● **Data supplied**
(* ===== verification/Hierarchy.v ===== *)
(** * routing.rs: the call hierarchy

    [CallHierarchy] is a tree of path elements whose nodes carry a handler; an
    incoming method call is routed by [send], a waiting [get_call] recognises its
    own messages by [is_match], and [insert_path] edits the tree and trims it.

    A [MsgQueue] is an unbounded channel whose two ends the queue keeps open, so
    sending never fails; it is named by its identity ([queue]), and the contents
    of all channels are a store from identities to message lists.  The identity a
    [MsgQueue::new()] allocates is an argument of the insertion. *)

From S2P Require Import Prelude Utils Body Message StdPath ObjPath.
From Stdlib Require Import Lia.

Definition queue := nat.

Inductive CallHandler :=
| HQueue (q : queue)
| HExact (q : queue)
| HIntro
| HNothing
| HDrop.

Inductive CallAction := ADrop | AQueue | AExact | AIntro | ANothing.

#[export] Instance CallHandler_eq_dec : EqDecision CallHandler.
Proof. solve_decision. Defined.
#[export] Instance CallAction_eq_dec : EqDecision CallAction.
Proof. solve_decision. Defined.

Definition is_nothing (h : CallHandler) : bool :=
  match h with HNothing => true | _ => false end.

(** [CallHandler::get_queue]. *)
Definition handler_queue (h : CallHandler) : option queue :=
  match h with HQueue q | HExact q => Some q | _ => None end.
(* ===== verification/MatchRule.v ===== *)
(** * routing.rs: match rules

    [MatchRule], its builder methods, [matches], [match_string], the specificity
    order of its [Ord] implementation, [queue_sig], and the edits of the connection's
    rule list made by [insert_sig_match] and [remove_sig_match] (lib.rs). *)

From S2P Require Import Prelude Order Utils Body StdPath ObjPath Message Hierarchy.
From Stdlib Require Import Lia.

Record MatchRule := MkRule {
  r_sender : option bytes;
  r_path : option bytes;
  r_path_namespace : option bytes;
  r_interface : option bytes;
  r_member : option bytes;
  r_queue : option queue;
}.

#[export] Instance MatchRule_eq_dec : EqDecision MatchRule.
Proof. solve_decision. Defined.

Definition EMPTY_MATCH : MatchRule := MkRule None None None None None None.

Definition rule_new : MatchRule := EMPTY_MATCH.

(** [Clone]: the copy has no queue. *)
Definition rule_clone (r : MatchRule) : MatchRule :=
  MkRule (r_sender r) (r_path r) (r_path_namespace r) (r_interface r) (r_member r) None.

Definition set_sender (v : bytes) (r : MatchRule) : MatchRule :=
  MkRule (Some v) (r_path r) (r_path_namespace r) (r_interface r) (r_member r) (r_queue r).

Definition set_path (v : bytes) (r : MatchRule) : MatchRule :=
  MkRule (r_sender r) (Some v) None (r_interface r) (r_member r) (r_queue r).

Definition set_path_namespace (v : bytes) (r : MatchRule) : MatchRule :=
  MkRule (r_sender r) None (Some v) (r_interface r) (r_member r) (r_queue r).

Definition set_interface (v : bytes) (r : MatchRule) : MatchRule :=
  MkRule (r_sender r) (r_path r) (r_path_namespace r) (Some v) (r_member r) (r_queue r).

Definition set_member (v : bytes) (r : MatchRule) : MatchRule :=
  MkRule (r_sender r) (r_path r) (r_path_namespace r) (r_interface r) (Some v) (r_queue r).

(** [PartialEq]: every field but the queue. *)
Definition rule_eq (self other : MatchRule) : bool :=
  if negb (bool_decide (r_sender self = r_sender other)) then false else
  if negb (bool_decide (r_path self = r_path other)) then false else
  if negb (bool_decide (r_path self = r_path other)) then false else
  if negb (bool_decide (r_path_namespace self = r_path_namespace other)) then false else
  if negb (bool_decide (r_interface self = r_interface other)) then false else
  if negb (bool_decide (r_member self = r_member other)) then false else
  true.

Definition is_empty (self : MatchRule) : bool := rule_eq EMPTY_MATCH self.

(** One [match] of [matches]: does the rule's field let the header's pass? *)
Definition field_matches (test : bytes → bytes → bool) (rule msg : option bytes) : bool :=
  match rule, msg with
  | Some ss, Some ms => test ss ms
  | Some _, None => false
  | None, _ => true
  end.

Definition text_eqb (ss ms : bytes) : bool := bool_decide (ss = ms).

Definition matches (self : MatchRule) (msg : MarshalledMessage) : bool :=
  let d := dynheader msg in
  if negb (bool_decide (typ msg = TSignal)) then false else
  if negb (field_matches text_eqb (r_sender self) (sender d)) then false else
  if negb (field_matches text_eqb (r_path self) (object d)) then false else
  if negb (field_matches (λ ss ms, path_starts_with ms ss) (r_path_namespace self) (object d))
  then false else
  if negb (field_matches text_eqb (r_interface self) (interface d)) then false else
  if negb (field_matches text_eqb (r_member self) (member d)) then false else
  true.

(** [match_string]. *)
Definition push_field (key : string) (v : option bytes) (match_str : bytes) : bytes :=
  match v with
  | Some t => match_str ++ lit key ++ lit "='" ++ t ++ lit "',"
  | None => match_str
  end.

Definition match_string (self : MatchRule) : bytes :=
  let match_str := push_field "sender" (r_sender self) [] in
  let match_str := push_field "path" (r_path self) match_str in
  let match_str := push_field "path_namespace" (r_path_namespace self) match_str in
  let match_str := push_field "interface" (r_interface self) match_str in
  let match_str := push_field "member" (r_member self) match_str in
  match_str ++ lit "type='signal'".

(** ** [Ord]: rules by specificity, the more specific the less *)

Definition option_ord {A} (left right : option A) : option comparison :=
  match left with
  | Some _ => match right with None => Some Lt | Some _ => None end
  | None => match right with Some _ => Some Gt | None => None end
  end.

--

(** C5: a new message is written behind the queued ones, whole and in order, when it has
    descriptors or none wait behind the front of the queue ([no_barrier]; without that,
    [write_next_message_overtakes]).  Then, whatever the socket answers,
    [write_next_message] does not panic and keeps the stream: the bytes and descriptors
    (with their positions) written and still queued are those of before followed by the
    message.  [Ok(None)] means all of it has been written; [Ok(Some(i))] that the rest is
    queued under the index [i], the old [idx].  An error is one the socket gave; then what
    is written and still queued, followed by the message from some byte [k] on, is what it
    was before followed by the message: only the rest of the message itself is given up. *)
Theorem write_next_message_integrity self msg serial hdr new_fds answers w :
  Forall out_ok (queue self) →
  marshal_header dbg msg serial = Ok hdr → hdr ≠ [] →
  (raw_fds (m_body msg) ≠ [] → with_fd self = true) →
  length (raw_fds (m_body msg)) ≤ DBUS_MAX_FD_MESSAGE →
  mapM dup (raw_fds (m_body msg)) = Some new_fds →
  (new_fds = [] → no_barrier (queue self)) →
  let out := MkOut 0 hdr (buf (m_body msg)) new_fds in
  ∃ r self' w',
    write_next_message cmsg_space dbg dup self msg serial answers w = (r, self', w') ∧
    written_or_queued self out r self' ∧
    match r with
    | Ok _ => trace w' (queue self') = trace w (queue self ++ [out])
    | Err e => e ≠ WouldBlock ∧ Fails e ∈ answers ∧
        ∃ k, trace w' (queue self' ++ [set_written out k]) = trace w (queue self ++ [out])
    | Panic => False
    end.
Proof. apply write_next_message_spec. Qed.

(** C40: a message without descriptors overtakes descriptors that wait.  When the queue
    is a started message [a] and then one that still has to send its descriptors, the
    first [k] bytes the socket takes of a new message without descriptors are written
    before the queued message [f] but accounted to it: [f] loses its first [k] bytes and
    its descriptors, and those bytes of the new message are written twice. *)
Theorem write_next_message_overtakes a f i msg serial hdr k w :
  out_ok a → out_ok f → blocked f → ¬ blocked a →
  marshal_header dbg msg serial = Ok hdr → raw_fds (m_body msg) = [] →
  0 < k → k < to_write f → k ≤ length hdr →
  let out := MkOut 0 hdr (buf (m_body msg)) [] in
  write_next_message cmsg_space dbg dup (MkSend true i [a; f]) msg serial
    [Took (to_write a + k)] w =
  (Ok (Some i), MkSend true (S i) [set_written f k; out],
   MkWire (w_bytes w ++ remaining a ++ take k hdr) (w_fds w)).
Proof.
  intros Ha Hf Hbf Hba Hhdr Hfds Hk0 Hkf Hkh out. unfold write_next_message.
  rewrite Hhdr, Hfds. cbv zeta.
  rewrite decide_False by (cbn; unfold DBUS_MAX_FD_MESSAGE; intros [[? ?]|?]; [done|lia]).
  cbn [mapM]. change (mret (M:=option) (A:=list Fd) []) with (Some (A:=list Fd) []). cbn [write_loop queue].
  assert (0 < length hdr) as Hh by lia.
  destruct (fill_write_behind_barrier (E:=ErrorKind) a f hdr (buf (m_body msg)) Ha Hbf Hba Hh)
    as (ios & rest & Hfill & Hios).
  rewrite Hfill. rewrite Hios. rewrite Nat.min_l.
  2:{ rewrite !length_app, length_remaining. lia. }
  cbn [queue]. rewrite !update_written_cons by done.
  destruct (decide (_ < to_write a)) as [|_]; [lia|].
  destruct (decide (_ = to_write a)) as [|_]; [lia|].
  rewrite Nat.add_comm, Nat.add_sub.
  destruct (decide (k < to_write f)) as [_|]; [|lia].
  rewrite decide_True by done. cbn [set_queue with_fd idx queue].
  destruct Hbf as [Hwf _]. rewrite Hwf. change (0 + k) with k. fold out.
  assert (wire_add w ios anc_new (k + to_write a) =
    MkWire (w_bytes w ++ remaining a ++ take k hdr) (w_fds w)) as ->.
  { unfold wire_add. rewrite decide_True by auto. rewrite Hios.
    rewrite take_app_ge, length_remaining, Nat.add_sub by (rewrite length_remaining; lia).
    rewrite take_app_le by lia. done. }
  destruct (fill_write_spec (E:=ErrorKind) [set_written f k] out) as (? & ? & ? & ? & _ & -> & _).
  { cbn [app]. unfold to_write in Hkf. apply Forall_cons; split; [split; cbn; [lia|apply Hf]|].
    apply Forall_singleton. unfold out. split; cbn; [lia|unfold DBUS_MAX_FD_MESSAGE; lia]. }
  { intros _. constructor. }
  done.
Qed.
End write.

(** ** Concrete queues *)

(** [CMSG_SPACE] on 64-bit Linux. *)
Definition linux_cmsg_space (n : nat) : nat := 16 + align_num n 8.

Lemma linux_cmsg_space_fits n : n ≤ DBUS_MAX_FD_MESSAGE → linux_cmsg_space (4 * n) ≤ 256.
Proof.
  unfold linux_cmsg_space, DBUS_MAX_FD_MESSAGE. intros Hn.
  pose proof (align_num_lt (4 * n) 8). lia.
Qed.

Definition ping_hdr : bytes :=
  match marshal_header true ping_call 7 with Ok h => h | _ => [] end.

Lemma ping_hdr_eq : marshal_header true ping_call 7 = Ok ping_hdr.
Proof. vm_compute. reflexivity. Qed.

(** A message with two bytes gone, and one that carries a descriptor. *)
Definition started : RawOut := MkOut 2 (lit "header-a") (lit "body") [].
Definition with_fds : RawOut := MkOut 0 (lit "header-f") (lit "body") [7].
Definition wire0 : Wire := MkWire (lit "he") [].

● **Work instructions**
Please return the lines above that run from the line containing "Definition ping_hdr : bytes" to the line containing "Definition wire0 : Wire", inclusive, exactly and with no other lines.

● **Expected output**
Definition ping_hdr : bytes :=
  match marshal_header true ping_call 7 with Ok h => h | _ => [] end.

Lemma ping_hdr_eq : marshal_header true ping_call 7 = Ok ping_hdr.
Proof. vm_compute. reflexivity. Qed.

(** A message with two bytes gone, and one that carries a descriptor. *)
Definition started : RawOut := MkOut 2 (lit "header-a") (lit "body") [].
Definition with_fds : RawOut := MkOut 0 (lit "header-f") (lit "body") [7].
Definition wire0 : Wire := MkWire (lit "he") [].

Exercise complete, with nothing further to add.